A collection of scriptural meditations from Saints and Fathers of the Church.

Love of God proceeds from conversing with him; this conversation of prayer comes about through stillness, and stillness comes with the stripping away of the self.

A holy man told us one day, that the source of all heresies and schisms in the church was, loving God too little, and ourselves too much.

Keep the commandments, and you will find peace; love God, and you will attain spiritual knowledge.

Only with the greatest struggle and sacrifice is the chaff of heresy separated from the wheat of Orthodox truth.

Grace always precedes temptation, as if to notify you saying, 'Prepare yourself and lock your doors.'

The roof of any house stands upon the foundations and the rest of the structure. The foundations themselves are laid in order to carry the roof. This is both useful and necessary, for the roof cannot stand without the foundations and the foundations are absolutely useless without the roof-- no help to any living creature. In the same way the grace of God is preserved by the practice of the commandments, and the observance of these commandments is laid down like foundations through the gift of God. The grace of the Spirit cannot remain with us without the practice of the commandments, but the practice of the commandments is of no help or advantage to us without the grace of God.

The love of God is not something we learn from another. Neither did we learn from another how to love the sunshine or how to defend our life. Nor has anyone taught us how to love our parents, or those who have reared us. And so, indeed much more, learning how to love God does not come to us from outside. But in the very commencement of the life of man, there is placed within us a certain seminal conception, having, from itself, the beginnings of a natural propensity towards this love.

The soul that really loves God and Christ, though it may do ten thousand righteousnesses, esteems itself as having wrought nothing, by reason of its insatiable aspiration after God. Though it should exhaust the body with fastings, with watchings, its attitude towards the virtues is as if it had not even begun to labor for them.

As work according to God is called virtue, so unexpected affliction is called a test.

Knowing the exact nature of everything, God permits each person to be tested according to his strength. As St. Paul puts it: 'God is to be trusted not to let you be tried beyond your strength, but with the trial He will provide a way out, so that you are able to bear it' (1 Cor. 10:13).

Almsgiving heals the soul's incensive power; fasting withers sensual desire; prayer purifies the intellect and prepares it for contemplation of created beings.
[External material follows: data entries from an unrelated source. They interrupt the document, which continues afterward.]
Lemma g_store_last_seq (p : puller) changes m n w (Q : puller -> world X -> Prop) :
  good w m n ->
  (forall w', good w' m n -> Q (with_last_seq (option_map block (last_seq changes)) p) w') ->
  wp (store_last_seq p changes) w Q.
Proof.
  intros Hg HQ. unfold store_last_seq.
  assert (forall w', good w' m n -> wp
    match json_object_get changes (lit "last_seq") with
    | None => ret (with_last_seq None p)
    | Some seq =>
        match json_dump seq with
        | None => ret (with_last_seq None p)
        | Some chunks => lib_alloc ;;; ret (with_last_seq (Some (concat chunks ++ [NUL])) p)
        end
    end w' Q) as HK.
  { intros w1 Hg1. unfold last_seq in HQ. destruct (json_object_get changes _) as [v|]; [|by step; apply HQ].
    destruct (json_dump v) as [chunks|]; [|by step; apply HQ].
    step. apply wp_lib_alloc. intros w2 Hf2. step. apply HQ. by eapply good_frame. }
  destruct (pl_last_seq p); cbn [free_opt]; step; [|step; by apply HK].
  eapply g_free; [exact Hg|]. intros w1 Hg1. by apply HK.
Qed.

(** ** Properties *)

(** C6 (refinement): a run over a feed the server answers takes every entry in turn, the
    entries being offers that can be stored ([storable]: a text, a revision generator that
    takes the document, counters that fit) or entries of which nothing can be fetched.  With
    memory that lasts, a store that does not fail, and a resolver that merges nothing, an
    offer replaces the local document, by its revision and history, when there is none, when
    the local document is behind it, or when the two are forked and the resolver takes
    theirs; every other entry leaves the documents alone.  Whether a document is behind or
    ahead is what [la_storage_revs_overlap] says; on a run whose histories are [regular] it
    is what the comment at pull.c:452 says: that the current revision of one is part of the
    history of the other ([part_of]).  The run returns 0 and remembers the feed's last
    sequence number. *)
Theorem la_pull_run_correct (p : puller) url seq changes results es m n w
  (Hp : startable p url seq) (Hg : good w m n)
  (Hfeed : feed (feed_url url (pl_sep p) seq) = Some changes)
  (Hseq : seq_ok (last_seq changes))
  (Hresults : member changes (lit "results") (has_type JSON_ARRAY) = Some results)
  (Hsize : json_array_size results = Z.of_nat (length es))
  (Hlen : Z.of_nat (length es) < 2 ^ 31)
  (Hes : forall j e, es !! j = Some e -> entry_ok (json_array_get results (Z.of_nat j)) e)
  (Hn : 0 <= n) (Hroom : n + Z.of_nat (length es) < 2 ^ 64) :
  exists p' w' s', la_pull_run md5 fuel urandom p w = Ret ((0, p'), w') /\
    good w' s'.1 s'.2 /\ s' = pull_entries c (pl_resolver p) overlaps (m, n) es /\
    (regular_run c (pl_resolver p) part_of (m, n) es ->
     s' = pull_entries c (pl_resolver p) part_of (m, n) es) /\
    pl_last_seq p' = option_map block (last_seq changes).
Proof.
  assert (wp (la_pull_run md5 fuel urandom p) w (fun r w' => exists p', r = (0, p') /\
    good w' (pull_entries c (pl_resolver p) overlaps (m, n) es).1
            (pull_entries c (pl_resolver p) overlaps (m, n) es).2 /\
    pl_last_seq p' = option_map block (last_seq changes))) as HW.
  { eapply (g_run_feed p url seq m n); [done|exact Hg|]. cbv zeta. rewrite Hfeed.
    intros b w1 Hb Hg1. step. eapply (g_store_last_seq _ changes m n); [exact Hg1|]. intros w2 Hg2.
    rewrite Hresults, Hsize.
    assert (s32 (Z.of_nat (length es)) = Z.of_nat (length es)) as ->
      by (unfold s32; rewrite Z.mod_small; lia).
    rewrite Nat2Z.id. step. set (p1 := with_last_seq _ _).
    assert (ready p1) as Hp1.
    { split; [apply Hp|by exists b|apply Hp|apply Hp]. }
    eapply (g_pull_changes results es 0 m n p1); [exact Hp1|exact Hg2|done|done|exact Hes|].
    intros p2 w3 Hp2 [b2 ->] Hg3. step. eapply g_decref; [exact Hg3|]. intros w4 Hg4.
    destruct (negb _).
    - step. destruct (sa_url _ _ _ Hp) as [_ Hu2]. destruct (sa_seq _ _ _ Hp) as [_ Hs2].
      eapply (g_init_feed _ (feed_url url (pl_sep p) seq) (last_seq changes));
        [done| |apply Hp|apply Hp|done|done|exact Hg4|].
      { apply feed_url_cstring; [done|apply Hp|done]. }
      intros b3 h w5 Hb3 Hh Hg5. step. eexists. split; [done|]. by split.
    - step. eexists. split; [done|]. by split. }
  apply wp_run in HW as (r & w' & Hrun & p' & -> & Hg' & Hl).
  exists p', w', (pull_entries c (pl_resolver p) overlaps (m, n) es). split_and!; try done.
  apply pull_entries_regular.
Qed.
For the Lord has given us commandments which correspond to the powers of the soul.

Guard yourselves from soul-destroying heresy, communion with which is alienation from Christ.

Make the body serve the commandments, keeping it so far as possible free from sickness and sensual pleasure.

Stop pleasing yourself and you will not hate your brother; stop loving yourself and you will love God.

When tested by some trial you should try to find out not why or through whom it came, but only how to endure it gratefully, without distress or rancor.

Beware of reading the doctrines of heretics for they, more than anything else, can equip the spirit of blasphemy against you.

Unless a man keeps the commandments of God, he cannot progress, even in a single virtue.

Struggle until death to fulfill the commandments: purified through them, you will enter into life.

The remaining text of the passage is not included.